Es war einmal ein Edler, des Freunde und Angehörige durch ihren Leichtsinn um ihre Freiheit gekommen und in fremdem Lande in eine harte Gefangenschaft geraten waren. Er konnte sie in solcher Not nicht wissen und beschloß, sie zu befreien.

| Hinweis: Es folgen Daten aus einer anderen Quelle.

(** ** One live attempt ([serve_live_once]) *)

Definition live_prepared (tok : nat) (id : Z) (fresh : bool) (before : option PayloadStamp)
    (r : result Session Error) (prep : option Prep) (d : Delivery) (m : Manager) : Manager :=
  let m := fill_prep id prep m in
  match r with
  | Err e => die tok id (err_context "prepare send" e) d m
  | Ok s =>
      let d := d <| dl_local_only := s.(se_local_only) |> in
      let m := if fresh then persist_prep_record fs id d.(dl_source) before m else m in
      goto tok id (AtOffer s) d m
  end.

Definition live_offer (id : Z) (s : Session) (d : Delivery) (m : Manager) : Offer :=
  mkOffer d.(dl_name) s.(se_total_size) (Z.of_nat (length s.(se_chunks))) s.(se_ticket) d.(dl_note)
    cf.(cf_display_name) cf.(cf_device_id) (held_target id m) (default ""%string cf.(cf_relay)).

(** The standing offer as just read; one that is gone, or cannot be read, is forgotten. *)
Definition reread_standing (status : option OfferStatus) (s : StandingOffer) : option StandingOffer :=
  match status with
  | Some OfferGone | None => None
  | Some st => Some (s <| so_seen := st |>)
  end.

Definition back_off (b : Z) : Z := if b =? 0 then LIVE_RETRY_MIN_SECS else Z.min (b * 2) LIVE_RETRY_MAX_SECS.
Definition backed_off (now : Z) (d : Delivery) : Delivery :=
  let b := back_off d.(dl_live_backoff) in d <| dl_live_backoff := b |> <| dl_next_live_try := now + b |>.

Definition live_serve (tok : nat) (id : Z) (now : Z) (s : Session) (d : Delivery) (m : Manager) : Manager :=
  let m := set_waiting id Offered m in
  let '(attempt, m) := new_token m in
  let m := set_held_attempt id (Some attempt) m in
  goto tok id (AtServe s (mkServing attempt (WatchSeen (now + LIVE_CONFIRM_SECS)) false false false false false))
    d m.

Das Gefängnis war fest verwahrt und von inwendig verschlossen, und niemand hatte den Schlüssel.

Als der Edle sich ihn nach vieler Zeit und Mühe zu verschaffen gewußt hatte, band er dem Kerkermeister Hände und Füße und reichte den Gefangenen den Schlüssel durchs Gitter, daß sie aufschlössen und mit ihm heimkehrten. Die aber setzten sich hin, den Schlüssel zu besehen und darüber zu ratschlagen Es ward ihnen gesagt, der Schlüssel sei zum Aufschließen, und die Zeit sei kurz. Sie aber blieben dabei, zu besehen und zu ratschlagen; und einige fingen an, an dem Schlüssel zu meistern und daran ab- und zuzutun.

Und als er so nun nicht mehr passen wollte, waren sie verlegen und wußten nicht, wie sie ihm tun sollten. Die andern aber hatten's ihren Spott und sagten, der Schlüssel sei kein Schlüssel, und man brauche auch keinen.